Stored items
- Opening Delimiter -
(** Blocker to (missing evidence, acquisition path, blocking stage). *)
Definition BLOCKER_REMEDIATION_CATALOG : list (string * (string * string * string)) := [
  ("MISSING_SIGNAL_INPUT", (
    "The card-specific real-time signal field is not captured.",
    "Add an append-only source adapter with schema, event time, receive time, mapping and quality receipts.",
    "SIGNAL"));
  ("TIMESTAMP_SEMANTICS_UNKNOWN", (
    "Publication/event/as-of and local receive clocks are not proven causal.",
    "Retain raw payloads plus source, wall and monotonic receive clocks; audit revisions and future-as-of sentinels.",
    "SIGNAL"));
  ("EXTERNAL_SPORTS_DATA_MISSING", (
    "The named direct sports-state or odds variables are absent.",
    "Capture an approved official/licensed source forward, or buy a point-in-time historical product after license review.",
    "SIGNAL"));
  ("EXTERNAL_API_UNVERIFIED", (
    "API fields, coverage, point-in-time behavior, license or cost are unverified.",
    "Run a read-only provider canary and schema/clock/license/spend audit before admitting a release.",
    "SIGNAL"));
  ("VENUE_PERMISSION_MISSING", (
    "The experiment has no shadow, RFQ-write or live-order authority.",
    "Request a separate least-privilege execution authority only after the research card is frozen.",
    "EXECUTION"));
  ("INSTRUMENT_MAPPING_UNKNOWN", (
    "Outcome, root, leg or external-event mapping is not authoritative.",
    "Build a versioned catalog/rules mapping with manual exception review and exact hash receipts.",
    "SIGNAL"));
  ("ACTION_INCOMPLETE", (
    "No deterministic side/price/quantity/timing/exit action is bound.",
    "Create a new immutable action-card revision; do not promote the research direction itself.",
    "ACTION"));
  ("BASELINE_INCOMPLETE", (
    "No comparable executable control policy is frozen.",
    "Define a same-opportunity no-trade or executable policy baseline before reading outcomes.",
    "DESIGN"));
  ("FEE_UNKNOWN", (
    "Exact order-level maker/taker fee, rounding, rebate or override is absent.",
    "Version fee facts by series/date/role/account and reconcile simulated fees to private account charges.",
    "PNL"));
  ("FILL_MODEL_MISSING", (
    "Strict stateful fill, partial fill, depth, cancel race or impact is not calibrated.",
    "Run pessimistic replay, then shadow own orders and reconcile to separately authorized micro-live fills.",
    "EXECUTION"));
  ("OWN_ORDER_CALIBRATION_MISSING", (
    "Public book data does not reveal own queue position or order lifecycle.",
    "Capture client order IDs, acknowledgements, queue proxies, cancels and fills in shadow/micro-live.",
    "EXECUTION"));
  ("LATENCY_UNMEASURED", (
    "Decision, place, cancel-effective, hedge or exit latency is not measured.",
    "Instrument monotonic timestamps at decision/send/ack/effective/fill and replay p50/p95/p99 paths.",
    "EXECUTION"));
  ("SETTLEMENT_MISSING", (
    "Terminal payout and every legal void/cancel/retire/postpone path are incomplete.",
    "Capture settlements and lifecycle changes append-only and bind versioned market rules to each contract.",
    "PNL"));
  ("PAYOUT_EXHAUSTIVENESS_MISSING", (
    "The proposed leg set is not proven exhaustive across all legal payout states.",
    "Create an audited state-by-leg payout matrix from market rules and settlement metadata.",
    "SIGNAL"));
  ("RFQ_PRIVATE_EVENTS_MISSING", (
    "Accepted side, quote, confirmation, execution, fill or fee events are absent.",
    "Use a separately authorized RFQ participant to capture private lifecycle receipts and correlate them to fills.",
    "EXECUTION"));
  ("RFQ_PUBLIC_DATA_UNRELEASED", (
    "No eligible fresh exact-version RFQ release is bound to the experiment.",
    "Complete the fresh RFQ seal/quality/manifest chain and same-date CLOB join; never repair the old damaged set.",
    "SIGNAL"));
  ("MVE_PRIVATE_EVENTS_MISSING", (
    "MVE package/leg order, acknowledgement, fill and fee lifecycle is absent.",
    "Capture the admitted MVE private execution interface and reconcile package/leg events to positions and settlement.",
    "EXECUTION"));
  ("MULTI_LEG_ENGINE_MISSING", (
    "Atomic/orphan-safe multi-leg execution and reconciliation do not exist.",
    "Build a joint replay/shadow engine with worst-sequence reserve, partial-leg unwind and shared risk ledger.",
    "EXECUTION"));
  ("CONFIRMED_CHILD_STRATEGIES_MISSING", (
    "The router, portfolio or increment has no confirmed executable child policies.",
    "Confirm children independently, then bind immutable child fingerprints and a common-root ledger.",
    "DESIGN"));
  ("PRIVATE_ACCOUNT_STATE_MISSING", (
    "Authoritative positions, open orders, fills or ownership state are absent.",
    "Capture least-privilege read-only account snapshots and reconcile system-owned order/position ledgers.",
    "RISK"));
  ("INSUFFICIENT_QUALITY_DATES", (
    "Independent clean dates/roots are below the frozen evidence requirement.",
    "Continue the automatic sealed daily pipeline to a preregistered fixed end; never extend based on results.",
    "INFERENCE"));
  ("SAMPLE_TOO_SMALL", (
    "Eligible independent roots/events are too sparse for the frozen estimand.",
    "Accrue to the preregistered end or close as not estimable; do not pool away the niche.",
    "INFERENCE"));
  ("DATA_INTEGRITY_BLOCKED", (
    "An input object or release failed immutable integrity checks.",
    "Quarantine the whole damaged object/release and use only a newly sealed clean acquisition.",
    "DATA"));
  ("RISK_GATES_MISSING", (
    "Capital, inventory, tail, concentration, stop or emergency-exit limits are not complete.",
    "Freeze root/event/day caps, collateral, tail limits, emergency tokens and reduce-only exits.",
    "RISK"));
  ("OPERATING_COST_UNKNOWN", (
    "Provider, compute/storage/egress, labor/on-call or incident cost is not measured.",
    "Bind invoices and metered usage to UTC day/card/root allocation rules; unknown operating cost blocks commercial ROC.",
    "PNL"));
  ("OUT_OF_SCOPE_CURRENT_PROGRAM", (
    "The direction is excluded from the current Sports program.",
    "Keep it closed unless a new operator-approved program and lineage explicitly admit it.",
    "PROGRAM"))
].
(* ===== verification/Seeds.v ===== *)
(** * Card seeds

    [tools/experiment_registry_seeds.py]: the 106 registrations in source
    order, [_register] with its rejection of a second registration of an ID,
    [_register_model] and [_validate_seeds], the check the module runs when it
    is imported.

    A seed is a dict with fixed keys: the records [seed] and [signal_spec], with
    [seed_dict] and [signal_dict] as the dicts the code sees.  The keyword
    arguments of [_register] are the record [register_args]. *)

From stdpp Require Import base list strings numbers.
From Stdlib Require Import ZArith Lia Bool Ascii.
From S2P Require Import Prelude PyJson.

Record signal_spec := SignalSpec {
  trigger : string;
  direction_semantics : string;
  decision_clock : string;
  forecast_horizon : string;
  falsifier : string
}.

Record seed := Seed {
  hypothesis : string;
  signal : signal_spec;
  action_profile : string;
  data_profile : string;
  external_dependency : string;
  target_class : string;
  result_status : string;
  claim_tier : string;
  extra_blockers : list string
}.

Definition signal_dict (s : signal_spec) : json := obj [
  "trigger" ~> JStr (trigger s);
  "direction_semantics" ~> JStr (direction_semantics s);
  "decision_clock" ~> JStr (decision_clock s);
  "forecast_horizon" ~> JStr (forecast_horizon s);
  "falsifier" ~> JStr (falsifier s)
].

Definition seed_dict (s : seed) : json := obj [
  "hypothesis" ~> JStr (hypothesis s);
  "signal" ~> signal_dict (signal s);
  "action_profile" ~> JStr (action_profile s);
  "data_profile" ~> JStr (data_profile s);
  "external_dependency" ~> JStr (external_dependency s);
  "target_class" ~> JStr (target_class s);
  "result_status" ~> JStr (result_status s);
  "claim_tier" ~> JStr (claim_tier s);
  "extra_blockers" ~> strs (extra_blockers s)
].

(** The arguments of one call of [_register]. *)
Record register_args := RegisterArgs {
  experiment_id : string;
  arg_hypothesis : string;
  arg_trigger : string;
  arg_direction_semantics : string;
  arg_decision_clock : string;
  arg_forecast_horizon : string;
  arg_falsifier : string;
  arg_action_profile : string;
  arg_data_profile : string;
  arg_external_dependency : string;
  arg_target_class : string;
  arg_result_status : string;
  arg_claim_tier : string;
  arg_extra_blockers : list string
}.

(** The dict entry [_register] stores. *)
Definition seed_of_args (a : register_args) : seed := {|
  hypothesis := arg_hypothesis a;
  signal := {|
    trigger := arg_trigger a;
    direction_semantics := arg_direction_semantics a;
    decision_clock := arg_decision_clock a;
    forecast_horizon := arg_forecast_horizon a;
    falsifier := arg_falsifier a
  |};
  action_profile := arg_action_profile a;
  data_profile := arg_data_profile a;
  external_dependency := arg_external_dependency a;
  target_class := arg_target_class a;
  result_status := arg_result_status a;
  claim_tier := arg_claim_tier a;
  extra_blockers := arg_extra_blockers a
|}.

(** [_register]: the store is the module-level dict [CARD_SEEDS]. *)
Definition _register (CARD_SEEDS : list (string * seed)) (a : register_args)
    : result (list (string * seed)) :=
  match assoc (experiment_id a) CARD_SEEDS with
  | Some _ => Raise (ValueError ("duplicate experiment seed: " +:+ experiment_id a))
  | None => Ok (assoc_set (experiment_id a) (seed_of_args a) CARD_SEEDS)
  end.

Definition _RECEIVE : string := "LOCAL_RECEIVE_CLOCK_PAST_ONLY".
Definition _RFQ_RECEIVE : string := "RFQ_LOCAL_RECEIVE_CLOCK_PAST_ONLY".
Definition _PRIVATE_RFQ : string := "PRIVATE_RFQ_EVENT_RECEIVE_CLOCK_PAST_ONLY".
Definition _EXTERNAL_CLOCK : string := "EXTERNAL_PUBLICATION_AND_LOCAL_RECEIVE_CLOCK_PAST_ONLY".
Definition _TERMINAL_CLOCK : string := "VENUE_LIFECYCLE_RECEIVE_CLOCK_PAST_ONLY".
Definition _DAY_CLOCK : string := "UTC_DAY_BOUNDARY_WITH_PAST_ONLY_FEATURES".

(** [_register_model]: a base model method is a signal component. *)
Definition _register_model (id hyp trig horizon fals : string) : register_args := {|
  experiment_id := id;
  arg_hypothesis := hyp;
  arg_trigger := trig;
  arg_direction_semantics := "inherits the exact owner label and orientation; the model method cannot invent a side, fill, action, or missing sports state";
  arg_decision_clock := _RECEIVE;
  arg_forecast_horizon := horizon;
  arg_falsifier := fals;
  arg_action_profile := "MODEL_COMPONENT";
  arg_data_profile := "MODEL";
  arg_external_dependency := "INHERIT_OWNER";
  arg_target_class := "SIGNAL";
  arg_result_status := "BLOCKED_OWNER";
  arg_claim_tier := "MODEL_COMPONENT_ONLY";
  arg_extra_blockers := ["ACTION_INCOMPLETE"; "INSUFFICIENT_QUALITY_DATES"]
|}.

(** ** A: microstructure, single-name book dynamics, and maker policies *)

Definition seed_A01 : register_args := {|
  experiment_id := "A01-SPREAD-CAPTURE";
  arg_hypothesis := "In eligible two-sided states, passive spread capture remains positive after strict fills, adverse selection, forced exit, and exact fees.";
  arg_trigger := "executable spread exceeds frozen fee, markout, exit, and safety buffers";
  arg_direction_semantics := "two-sided passive quote; no directional forecast";
  arg_decision_clock := _RECEIVE;
  arg_forecast_horizon := "fill path through 100ms, 1s, 5s, and frozen exit deadline";
  arg_falsifier := "pessimistic root-event fee-after PnL is non-positive on any required clean date";
  arg_action_profile := "MAKER_SPREAD";
  arg_data_profile := "L1";
  arg_external_dependency := "NOT_REQUIRED";
  arg_target_class := "EXECUTABLE_STRATEGY";
  arg_result_status := "PARTIAL_EVIDENCE";
  arg_claim_tier := "PNL_NOT_ESTIMATED";
  arg_extra_blockers := ["FEE_UNKNOWN"; "FILL_MODEL_MISSING"; "LATENCY_UNMEASURED"]
|}.

Definition seed_A02 : register_args := {|
  experiment_id := "A02-TOXICITY-MARKOUT";
  arg_hypothesis := "A past-only toxicity score identifies resting quotes whose cancellation avoids more adverse-selection loss than the spread opportunity forfeited.";
  arg_trigger := "signed flow and quote-state toxicity crosses the frozen vulnerable-side threshold";
  arg_direction_semantics := "cancel the quote exposed to the predicted adverse move; never open risk";
  arg_decision_clock := _RECEIVE;
  arg_forecast_horizon := "cancel-effective time, 100ms, 1s, and 5s";
  arg_falsifier := "signal-gated maker does not beat the identical unfiltered maker after costs";
  arg_action_profile := "MAKER_FILTER";
  arg_data_profile := "L1";
  arg_external_dependency := "NOT_REQUIRED";
  arg_target_class := "EXECUTABLE_STRATEGY";
  arg_result_status := "DESCRIPTIVE_ONLY";
  arg_claim_tier := "MECHANISM_ONLY";
  arg_extra_blockers := ["OWN_ORDER_CALIBRATION_MISSING"; "LATENCY_UNMEASURED"; "FEE_UNKNOWN"]
|}.

Definition seed_A03 : register_args := {|
  experiment_id := "A03-DEPLETION-REFILL";
  arg_hypothesis := "Persistent refill after a level depletion creates a safer passive re-entry window than immediate replacement or permanent abstention.";
  arg_trigger := "registered level depletes and refill hazard plus persistence gates both pass";
  arg_direction_semantics := "post only on the enumerated depleted side after refill confirmation";
  arg_decision_clock := _RECEIVE;
  arg_forecast_horizon := "10ms through 1s refill window plus frozen inventory exit";
  arg_falsifier := "refill-conditioned strict-fill PnL is non-positive or no better than immediate re-entry";
  arg_action_profile := "MAKER_REFILL";
  arg_data_profile := "L2";
  arg_external_dependency := "NOT_REQUIRED";
  arg_target_class := "EXECUTABLE_STRATEGY";
  arg_result_status := "PARTIAL_EVIDENCE";
  arg_claim_tier := "MECHANISM_ONLY";
  arg_extra_blockers := ["OWN_ORDER_CALIBRATION_MISSING"; "FEE_UNKNOWN"; "INSUFFICIENT_QUALITY_DATES"]
|}.

Definition seed_A04 : register_args := {|
  experiment_id := "A04-QUEUE-LAMBDA-DISTANCE";
  arg_hypothesis := "Quote distance and age provide an own-order-calibrated fill-intensity surface that improves the join, improve, or abstain decision.";
  arg_trigger := "calibrated benign-fill intensity at a registered distance exceeds its adverse-fill hazard";
  arg_direction_semantics := "place one passive quote on the side and distance explicitly enumerated by the owner card";
  arg_decision_clock := _RECEIVE;
  arg_forecast_horizon := "quote lifetime through fill, cancel acknowledgement, or timeout";
  arg_falsifier := "public queue proxy fails to predict private own-order fills or fee-after PnL";
  arg_action_profile := "PASSIVE_FADE";
  arg_data_profile := "L1";
  arg_external_dependency := "NOT_REQUIRED";
  arg_target_class := "EXECUTABLE_STRATEGY";
  arg_result_status := "BLOCKED_DATA";
  arg_claim_tier := "NO_CLAIM";
  arg_extra_blockers := ["OWN_ORDER_CALIBRATION_MISSING"; "FILL_MODEL_MISSING"; "FEE_UNKNOWN"]
|}.

Definition seed_A05 : register_args := {|
  experiment_id := "A05-SNBD-LIQUIDITY-REGIMES";
  arg_hypothesis := "Past-only single-name book states select maker regimes with higher fee-after PnL than quoting throughout every valid state.";
  arg_trigger := "registered SNBD state enters a state-action cell with positive frozen training edge";
  arg_direction_semantics := "two-sided or enumerated one-sided passive action owned by the selected state cell";
  arg_decision_clock := _RECEIVE;
  arg_forecast_horizon := "state dwell, transition, fill path, and frozen exit deadline";
  arg_falsifier := "state filtering has no incremental root-event PnL over the always-valid-state maker";
  arg_action_profile := "MAKER_FILTER";
  arg_data_profile := "L2";
  arg_external_dependency := "NOT_REQUIRED";
  arg_target_class := "EXECUTABLE_STRATEGY";
  arg_result_status := "DESCRIPTIVE_ONLY";
  arg_claim_tier := "MECHANISM_ONLY";
  arg_extra_blockers := ["OWN_ORDER_CALIBRATION_MISSING"; "FEE_UNKNOWN"; "INSUFFICIENT_QUALITY_DATES"]
|}.

Definition seed_A06 : register_args := {|
  experiment_id := "A06-QUOTE-LIFETIME-BURST";
  arg_hypothesis := "Very short quote lifetimes and update bursts lead toxic moves early enough for cancellation to improve a maker's PnL.";
  arg_trigger := "quote-lifetime lower-tail event coincides with a frozen update-rate burst";
  arg_direction_semantics := "cancel or widen the affected side; an unsigned burst cancels both sides";
  arg_decision_clock := _RECEIVE;
  arg_forecast_horizon := "cancel-effective latency, 100ms, 1s, and 5s";
  arg_falsifier := "the burst does not lead adverse executable movement or false pauses erase avoided loss";
  arg_action_profile := "MAKER_FILTER";
  arg_data_profile := "L1";
  arg_external_dependency := "NOT_REQUIRED";
  arg_target_class := "EXECUTABLE_STRATEGY";
  arg_result_status := "DESCRIPTIVE_ONLY";
  arg_claim_tier := "MECHANISM_ONLY";
  arg_extra_blockers := ["OWN_ORDER_CALIBRATION_MISSING"; "LATENCY_UNMEASURED"; "FEE_UNKNOWN"]
|}.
- Closing Delimiter -
EXERCISE: Would you please copy all lines in the data that contain the word "SNBD"?

EXERCISE RESULT:
  experiment_id := "A05-SNBD-LIQUIDITY-REGIMES";
  arg_trigger := "registered SNBD state enters a state-action cell with positive frozen training edge";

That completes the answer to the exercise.